In the permanent exhibition, visitors are invited on an exciting journey from the Aarhus of Viking times and out into the world beyond, in the company of one of the local striking personalities of that time.
This exhibition is the museum's largest, and the ceiling height of 12 meters makes it possible to present Moesgaard's impressive collection at several levels.
The special exhibition area is a flexible exhibition hall that is also leased out for conferences, fairs and fashion shows. The hall's high standards of logistics, security and climate control have secured major international exhibitions for the museum, such as "The First Emperor – China's Terracotta Army". The museum is the first in Denmark with the capacity to present exhibitions of this caliber.

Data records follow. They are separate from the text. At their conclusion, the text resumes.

(* ===== verification/Sessions.v ===== *)
(** * Concurrent transactions under READ COMMITTED

    PostgreSQL interleaves the statements of the transactions that several
    connections have open.  This file runs the programs of Transactions.v that
    way: a transaction sees the committed rows and its own changes, a statement
    that locks or changes a row waits until no other transaction holds it, SKIP
    LOCKED passes such rows over, a statement works on the rows its snapshot
    showed it and that still match, a change that would break a unique index
    waits or fails, and the changes become visible together at the commit.

    A transaction that inserts draws its identifier from the sequence at once
    and for good, also when it aborts, and waits for others that insert the same
    key.

    The transactions of the store are safe under these rules ([op_safe]):
    whatever rows their statements find, what they commit is one step of the
    abstract machine of Meta.v.  ReadCommitted.v concludes that none of the
    interleaving shows, under one condition: no transaction that has bumped the
    version of a configuration that was not there is open when the bootstrap
    commits ([orderly]).

    Rules over-approximate where the database may choose: a transaction may be
    aborted at any time (an error, a lost connection, a deadlock), and a
    statement may miss rows that it had not locked before, because its snapshot
    may be older than they are.  The transactions of the store insert one row at
    most and lock and update none after it, and the rules are stated for
    such transactions. *)

From Stdlib Require Import ZArith Lia Ascii String Sorting.Sorted.
From stdpp Require Import base option list strings gmap relations.
From S2P Require Import Prelude GoTime Bucket Fsm Metrics World Store Meta StoreTx StoreRefine.
From S2P Require Import StoreSpec Atomic Resolve Supervisors System Transactions.

#[local] Open Scope Z_scope.
#[local] Open Scope shardman_scope.

(** ** Open transactions *)

(** The row a transaction has inserted. *)
Inductive Inserted : Type :=
| InsShard (r : Shard)
| InsConfig (c : ConfigRow).

Record Tx : Type := mk_tx {
  tx_op : StoreOp;
  tx_prog : TxProg;                (* what is left to do *)
  tx_locked : gmap Z Shard;        (* the rows it holds, as they are committed *)
  tx_writes : gmap Z Shard;        (* its changes, by identifier *)
  tx_new : option Inserted;
  tx_bumps : nat;                  (* increments of topology_version *)
  tx_lost : nat;                   (* ... that found no row of cluster_config *)
  tx_events : list ShardEvent;
}.

Record Sessions : Type := mk_sessions {
  ss_db : DB;                      (* what is committed *)
  ss_txs : gmap nat Tx;
}.
(* ===== verification/ReadCommitted.v ===== *)
(** * The committed tables under READ COMMITTED

    The invariant of the concurrent transactions of Sessions.v, which every
    statement keeps, and the refinement: the commits of an orderly interleaving
    are steps of the abstract machine of Meta.v.  In any other the tables are
    still well-formed, but a change can be committed under the version that
    clients have already seen, and the last section has such a run. *)

From Stdlib Require Import ZArith Lia Ascii String Sorting.Sorted.
From stdpp Require Import base option list strings gmap relations.
From S2P Require Import Prelude GoTime Bucket Fsm Metrics World Store Meta StoreTx StoreRefine.
From S2P Require Import StoreSpec Atomic Resolve Supervisors System Transactions Sessions.

#[local] Open Scope Z_scope.
#[local] Open Scope shardman_scope.

(** ** The invariant of the sessions *)

Definition tx_safe (t : Tx) : Prop :=
  safe (tx_op t) (tx_prog t) (tx_locked t) (tx_writes t) (tx_new t) (tx_bumps t + tx_lost t) (tx_events t).

Record tx_inv (d : DB) (t : Tx) : Prop := mk_tx_inv {
  ti_locked : forall id x, tx_locked t !! id = Some x -> sh_ID x = id /\ x ∈ db_shards d;
  ti_writes : forall id w, tx_writes t !! id = Some w ->
    exists x, tx_locked t !! id = Some x /\ same_identity x w;
  ti_rows : forall id w, tx_writes t !! id = Some w -> row_ok w = true;
  ti_new : new_ok d (tx_new t);
  ti_lost : tx_lost t <> 0%nat -> forall c, tx_new t <> Some (InsConfig c);
  ti_safe : tx_safe t;
}.

Record sessions_inv (S : Sessions) : Prop := mk_sessions_inv {
  si_wf : db_wf (ss_db S);
  si_tx : forall i t, ss_txs S !! i = Some t -> tx_inv (ss_db S) t;
  si_excl : forall i t id, ss_txs S !! i = Some t -> is_Some (tx_locked t !! id) -> lockable S i id;
  si_index : forall i t, ss_txs S !! i = Some t -> index_free S i (tx_writes t);
  si_new : forall i t, ss_txs S !! i = Some t -> apart_from_others S i (tx_new t);
}.

(** Locks after a statement. *)
Lemma lock_rows_spec rows ls L id x :
  ids_unique rows -> (forall id x, L !! id = Some x -> sh_ID x = id /\ x ∈ rows) ->
  (forall y, y ∈ ls -> y ∈ rows) ->
  lock_rows ls L !! id = Some x <-> L !! id = Some x \/ (x ∈ ls /\ sh_ID x = id).
Proof.
  intros Hu HL Hls. induction ls as [|y ls IH]; cbn.
  { split; [by left|]. intros [|[[]%elem_of_nil _]]; done. }
  assert (y ∈ rows) as Hy by (apply Hls; by left).
  assert (forall z, z ∈ ls -> z ∈ rows) as Hls' by (intros; apply Hls; by right).
  specialize (IH Hls'). rewrite elem_of_cons.
  destruct (decide (sh_ID y = id)) as [E|Hne].
  - rewrite E, lookup_insert_eq. split; [intros [= <-]; auto|].
    intros Hx. f_equal. apply Hu; [done|..]; destruct Hx as [Hx|[[->|Hx] Hi]]; try done; auto.
    + by destruct (HL id x Hx).
    + destruct (HL id x Hx). congruence.
    + congruence.
  - rewrite lookup_insert_ne by done. rewrite IH. split; [intros [|[]]; auto|].
    intros [|[[->|] ?]]; auto. done.
Qed.

Lemma write_rows_spec f ls W id w :
  write_rows f ls W !! id = Some w ->
  W !! id = Some w \/ exists x, x ∈ ls /\ sh_ID x = id /\ w = f (own W x).
Proof.
  unfold write_rows. set (g := fun x => f (own W x)).
  change (fun x (m : gmap Z Shard) => <[sh_ID x:=f (own W x)]> m) with (fun x (m : gmap Z Shard) => <[sh_ID x:=g x]> m).
  change (exists x, _) with (exists x, x ∈ ls /\ sh_ID x = id /\ w = g x). clearbody g.
  induction ls as [|y ls IH]; cbn; [by left|].
  destruct (decide (sh_ID y = id)) as [E|Hne].
  - rewrite E, lookup_insert_eq. intros [= <-]. right. exists y. split; [by left|done].
  - rewrite lookup_insert_ne by done. intros [|(x & Hx & ?)]%IH; [by left|]. right. exists x.
    split; [by right|done].
Qed.

Lemma same_identity_trans r1 r2 r3 : same_identity r1 r2 -> same_identity r2 r3 -> same_identity r1 r3.
Proof. intros (E1 & E2 & E3) (F1 & F2 & F3). split_and!; congruence. Qed.

Lemma lookup_put i t S j : ss_txs (put i t S) !! j = if decide (i = j) then Some t else ss_txs S !! j.
Proof. apply lookup_insert. Qed.

Lemma clash_sym r r' : clash r r' -> clash r' r.
Proof. intros [E|[? ?]]; [by left|by right]. Qed.

Lemma apart_sym N N' : apart N N' -> apart N' N.
Proof.
  destruct N as [[r|c]|], N' as [[r'|c']|]; cbn; try done. intros [Hne Hc]. split; [done|].
  by intros ?%clash_sym.
Qed.

(** A statement of a transaction keeps the invariant. *)
Lemma inv_put S i t :
  sessions_inv S -> tx_inv (ss_db S) t ->
  (forall id, is_Some (tx_locked t !! id) -> lockable S i id) -> index_free S i (tx_writes t) ->
  apart_from_others S i (tx_new t) -> sessions_inv (put i t S).
Proof.
  intros HS Ht Hlk Hix Hnew. constructor; [apply HS|..].
  - intros j u. rewrite lookup_put. destruct (decide (i = j)); [intros [= <-]; done|]. apply (si_tx _ HS).
  - intros j u id. rewrite lookup_put. destruct (decide (i = j)) as [<-|Hne]; intros Hj Hid k v.
    + injection Hj as <-. rewrite lookup_put. destruct (decide (i = k)) as [<-|]; [done|]. by apply Hlk.
    + rewrite lookup_put. destruct (decide (i = k)) as [<-|]; [|by eapply (si_excl _ HS)].
      intros [= <-] _. destruct (tx_locked t !! id) eqn:E; [|done]. exfalso.
      pose proof (Hlk id (mk_is_Some _ _ E) j u Hj (not_eq_sym Hne)) as Hno. rewrite Hno in Hid. by destruct Hid.
  - intros j u. rewrite lookup_put. destruct (decide (i = j)) as [<-|Hne].
    + intros [= <-] id w b Hw Hb. destruct (Hix id w b Hw Hb) as (H1 & H2 & H3). split_and!; [done| |done].
      intros k v id' w'. rewrite lookup_put. destruct (decide (i = k)) as [<-|]; [done|]. apply H2.
    + intros Hj id w b Hw Hb. destruct (si_index _ HS j u Hj id w b Hw Hb) as (H1 & H2 & H3).
      split_and!; [done| |done]. intros k v id' w'. rewrite lookup_put.
      destruct (decide (i = k)) as [<-|]; [|apply H2]. intros [= <-] _ Hw'.
      destruct (data_in b StateActive w') eqn:E; [|done].
      destruct (Hix id' w' b Hw' E) as (_ & H2' & _). rewrite (H2' j u id w) in Hb; auto.
  - intros j u. rewrite lookup_put. destruct (decide (i = j)) as [<-|Hne]; intros Hj k v; rewrite lookup_put.
    + injection Hj as <-. destruct (decide (i = k)) as [<-|]; [done|]. apply Hnew.
    + destruct (decide (i = k)) as [<-|]; [|by apply (si_new _ HS)]. intros [= <-] _. apply apart_sym.
      by apply (Hnew j u).
Qed.

Lemma inv_drop S i : sessions_inv S -> sessions_inv (drop_tx i S).
Proof.
  intros HS.
  assert (forall j t, ss_txs (drop_tx i S) !! j = Some t -> ss_txs S !! j = Some t) as Hsub.
  { intros j t. cbn. by intros [_ ?]%lookup_delete_Some. }
  constructor; [apply HS|..].
  - intros j t Hj. by eapply (si_tx _ HS), Hsub.
  - intros j t id Hj Hid k u Hk. by eapply (si_excl _ HS); eauto.
  - intros j t Hj id w b Hw Hb. destruct (si_index _ HS j t (Hsub _ _ Hj) id w b Hw Hb) as (H1 & H2 & H3).
    split_and!; [done| |done]. intros k u id' w' Hk. apply (H2 k u). by apply Hsub.
  - intros j t Hj k u Hk. by eapply (si_new _ HS); eauto.
Qed.

(** An identifier that is drawn is gone. *)
Lemma inv_advance S : sessions_inv S -> sessions_inv (advance S).
Proof.
  intros [Hwf Htx Hex Hix Hnew]. constructor; try done; cbn [advance ss_db ss_txs].
  - apply (step_wf LIdle (ss_db S)); [done|]. constructor. split_and!; try done. cbn. lia.
  - intros i t Hi. destruct (Htx i t Hi) as [Hlk Hw Hr Hn Hl Hs]. constructor; try done.
    destruct (tx_new t) as [[r|c]|]; try done. destruct Hn as (Hlt & Hn). split; [cbn; lia|done].
Qed.

(** *** Commits *)

Section Commit.
Context (S : Sessions) (i : nat) (t : Tx).
Hypothesis (HS : sessions_inv S) (Hi : ss_txs S !! i = Some t).

Let d := ss_db S.
Let W := tx_writes t.

Lemma own_cases r : r ∈ db_shards d ->
  (W !! sh_ID r = None /\ own W r = r) \/
  (W !! sh_ID r = Some (own W r) /\ tx_locked t !! sh_ID r = Some r /\ same_identity r (own W r)).
Proof.
  intros Hr. unfold own. destruct (W !! sh_ID r) as [w|] eqn:E; [right|by left].
  pose proof (si_tx _ HS i t Hi) as Ht. destruct (ti_writes _ _ Ht _ _ E) as (x & Hx & Hsame).
  destruct (ti_locked _ _ Ht _ _ Hx) as [Eid Hin].
  assert (x = r) as -> by (by apply (wf_ids d (si_wf _ HS))). done.
Qed.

"The exhibition halls' architecture is relatively anonymous. It creates the perfect setting for our changing exhibitions. The actual museum's architecture, on the other hand, supports the vision for Moesgaard to be more than a museum. It is a place to stay."
Moesgaard Museum is a self-governing institution with a long and strong tradition for research and dissemination.
The museum works closely with Aarhus University, and is the workplace of more than 300 museum and university employees.
At Moesgaard Museum, research and teaching take place in the fields of archeology, anthropology, conservation and natural sciences. A lot of teaching takes place at the adjacent Moesgård Manor, where the museum's public exhibitions were previously housed, although the university now also uses the new exhibition building. Here, students have the opportunity to create their own exhibitions and try out the curator profession, while the museum's auditorium and meeting rooms can be used for lectures and seminars.
Louis Becker, Design Principal and Partner at Henning Larsen Architects:
"Culture institutions play a very important role in ensuring cohesion in our society. They are today's version of the town's community center, where children and adults can meet to share their different interests and levels of understanding."